[WHAT THE TASK ASKS] Start at the line in the entries below that contains "pl_end : c_end c = ending_of st;", stop at the line that contains "(1 := Child", and output exactly the lines in that span, both ends included.

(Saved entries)
● ● ● ● ● ● ●

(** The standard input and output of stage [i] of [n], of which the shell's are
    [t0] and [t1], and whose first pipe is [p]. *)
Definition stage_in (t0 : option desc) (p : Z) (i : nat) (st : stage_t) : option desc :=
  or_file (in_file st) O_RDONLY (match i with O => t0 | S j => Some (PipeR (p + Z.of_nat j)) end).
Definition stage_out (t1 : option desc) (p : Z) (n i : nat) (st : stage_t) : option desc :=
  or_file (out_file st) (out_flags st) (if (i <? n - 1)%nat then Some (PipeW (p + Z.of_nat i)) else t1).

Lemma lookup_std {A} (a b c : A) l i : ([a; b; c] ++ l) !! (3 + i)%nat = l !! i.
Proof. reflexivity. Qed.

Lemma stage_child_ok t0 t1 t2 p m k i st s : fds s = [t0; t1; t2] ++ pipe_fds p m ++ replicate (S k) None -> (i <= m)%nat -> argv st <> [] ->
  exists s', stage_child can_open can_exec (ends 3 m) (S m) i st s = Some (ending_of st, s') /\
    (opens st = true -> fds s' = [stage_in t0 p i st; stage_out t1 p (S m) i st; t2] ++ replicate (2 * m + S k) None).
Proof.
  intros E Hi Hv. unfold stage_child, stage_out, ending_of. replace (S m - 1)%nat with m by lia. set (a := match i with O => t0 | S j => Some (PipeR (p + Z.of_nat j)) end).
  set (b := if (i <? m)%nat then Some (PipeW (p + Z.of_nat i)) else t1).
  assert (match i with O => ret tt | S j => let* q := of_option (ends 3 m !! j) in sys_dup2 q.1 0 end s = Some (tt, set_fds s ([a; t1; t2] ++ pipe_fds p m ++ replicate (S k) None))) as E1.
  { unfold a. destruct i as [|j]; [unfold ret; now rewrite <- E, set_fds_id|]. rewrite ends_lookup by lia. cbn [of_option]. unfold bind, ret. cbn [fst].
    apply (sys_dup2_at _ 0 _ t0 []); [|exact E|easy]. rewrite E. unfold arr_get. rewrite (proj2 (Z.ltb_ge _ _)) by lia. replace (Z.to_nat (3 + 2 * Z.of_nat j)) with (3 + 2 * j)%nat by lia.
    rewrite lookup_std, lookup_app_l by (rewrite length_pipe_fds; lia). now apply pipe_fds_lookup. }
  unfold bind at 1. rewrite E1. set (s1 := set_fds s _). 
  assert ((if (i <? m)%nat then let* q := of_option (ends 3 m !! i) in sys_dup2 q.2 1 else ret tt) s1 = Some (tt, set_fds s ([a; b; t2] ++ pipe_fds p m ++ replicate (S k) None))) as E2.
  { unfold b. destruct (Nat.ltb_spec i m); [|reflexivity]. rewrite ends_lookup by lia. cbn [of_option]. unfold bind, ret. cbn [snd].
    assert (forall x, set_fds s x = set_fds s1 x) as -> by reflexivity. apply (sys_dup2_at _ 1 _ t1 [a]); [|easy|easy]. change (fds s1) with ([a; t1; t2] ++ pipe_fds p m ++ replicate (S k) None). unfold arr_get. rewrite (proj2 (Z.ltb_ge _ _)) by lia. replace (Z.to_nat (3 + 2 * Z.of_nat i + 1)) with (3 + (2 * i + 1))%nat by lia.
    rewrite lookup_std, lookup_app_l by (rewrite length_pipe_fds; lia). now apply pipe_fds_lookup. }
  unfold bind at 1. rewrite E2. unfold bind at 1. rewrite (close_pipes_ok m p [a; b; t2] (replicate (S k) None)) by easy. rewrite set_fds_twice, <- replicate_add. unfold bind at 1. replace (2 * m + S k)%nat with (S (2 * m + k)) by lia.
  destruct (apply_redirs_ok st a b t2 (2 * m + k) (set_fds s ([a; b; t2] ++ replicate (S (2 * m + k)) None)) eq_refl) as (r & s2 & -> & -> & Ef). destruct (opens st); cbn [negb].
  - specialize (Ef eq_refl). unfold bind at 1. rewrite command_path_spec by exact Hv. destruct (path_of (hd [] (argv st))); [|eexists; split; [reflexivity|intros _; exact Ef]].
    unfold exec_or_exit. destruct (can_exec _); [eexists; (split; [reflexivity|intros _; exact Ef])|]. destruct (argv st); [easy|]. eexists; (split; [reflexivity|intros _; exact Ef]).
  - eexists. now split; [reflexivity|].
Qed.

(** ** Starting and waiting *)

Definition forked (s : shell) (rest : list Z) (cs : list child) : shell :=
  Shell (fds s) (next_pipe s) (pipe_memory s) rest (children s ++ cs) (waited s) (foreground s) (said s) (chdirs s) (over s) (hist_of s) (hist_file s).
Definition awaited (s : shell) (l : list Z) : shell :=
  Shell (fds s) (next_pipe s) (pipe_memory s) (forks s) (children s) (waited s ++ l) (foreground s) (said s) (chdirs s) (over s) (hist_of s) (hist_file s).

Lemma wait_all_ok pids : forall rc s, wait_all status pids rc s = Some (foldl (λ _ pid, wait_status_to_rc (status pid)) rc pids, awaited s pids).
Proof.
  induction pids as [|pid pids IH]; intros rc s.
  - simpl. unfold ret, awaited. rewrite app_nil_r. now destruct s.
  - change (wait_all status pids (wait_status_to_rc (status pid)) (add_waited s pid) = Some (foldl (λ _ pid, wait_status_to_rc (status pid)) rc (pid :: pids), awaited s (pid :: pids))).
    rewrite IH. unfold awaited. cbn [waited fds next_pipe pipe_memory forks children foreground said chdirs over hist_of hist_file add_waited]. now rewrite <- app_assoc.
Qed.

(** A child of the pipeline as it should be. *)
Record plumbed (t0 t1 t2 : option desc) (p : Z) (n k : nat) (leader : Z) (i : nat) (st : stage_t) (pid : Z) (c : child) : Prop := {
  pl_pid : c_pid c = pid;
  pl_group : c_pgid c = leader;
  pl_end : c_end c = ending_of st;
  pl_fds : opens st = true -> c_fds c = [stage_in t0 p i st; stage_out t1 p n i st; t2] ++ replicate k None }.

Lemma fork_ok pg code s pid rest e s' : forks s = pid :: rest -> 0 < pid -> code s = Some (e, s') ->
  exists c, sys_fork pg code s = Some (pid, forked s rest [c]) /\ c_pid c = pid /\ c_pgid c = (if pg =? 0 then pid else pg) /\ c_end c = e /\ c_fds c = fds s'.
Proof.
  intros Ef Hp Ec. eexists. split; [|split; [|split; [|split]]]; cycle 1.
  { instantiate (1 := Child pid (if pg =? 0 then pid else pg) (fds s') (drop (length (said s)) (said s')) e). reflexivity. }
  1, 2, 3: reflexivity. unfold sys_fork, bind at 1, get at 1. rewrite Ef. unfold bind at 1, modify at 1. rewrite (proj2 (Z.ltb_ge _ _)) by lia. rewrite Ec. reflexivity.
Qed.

● ● ● ● ● ● ●

[SOLUTION FOR THIS PROBLEM]
  pl_end : c_end c = ending_of st;
  pl_fds : opens st = true -> c_fds c = [stage_in t0 p i st; stage_out t1 p n i st; t2] ++ replicate k None }.

Lemma fork_ok pg code s pid rest e s' : forks s = pid :: rest -> 0 < pid -> code s = Some (e, s') ->
  exists c, sys_fork pg code s = Some (pid, forked s rest [c]) /\ c_pid c = pid /\ c_pgid c = (if pg =? 0 then pid else pg) /\ c_end c = e /\ c_fds c = fds s'.
Proof.
  intros Ef Hp Ec. eexists. split; [|split; [|split; [|split]]]; cycle 1.
  { instantiate (1 := Child pid (if pg =? 0 then pid else pg) (fds s') (drop (length (said s)) (said s')) e). reflexivity. }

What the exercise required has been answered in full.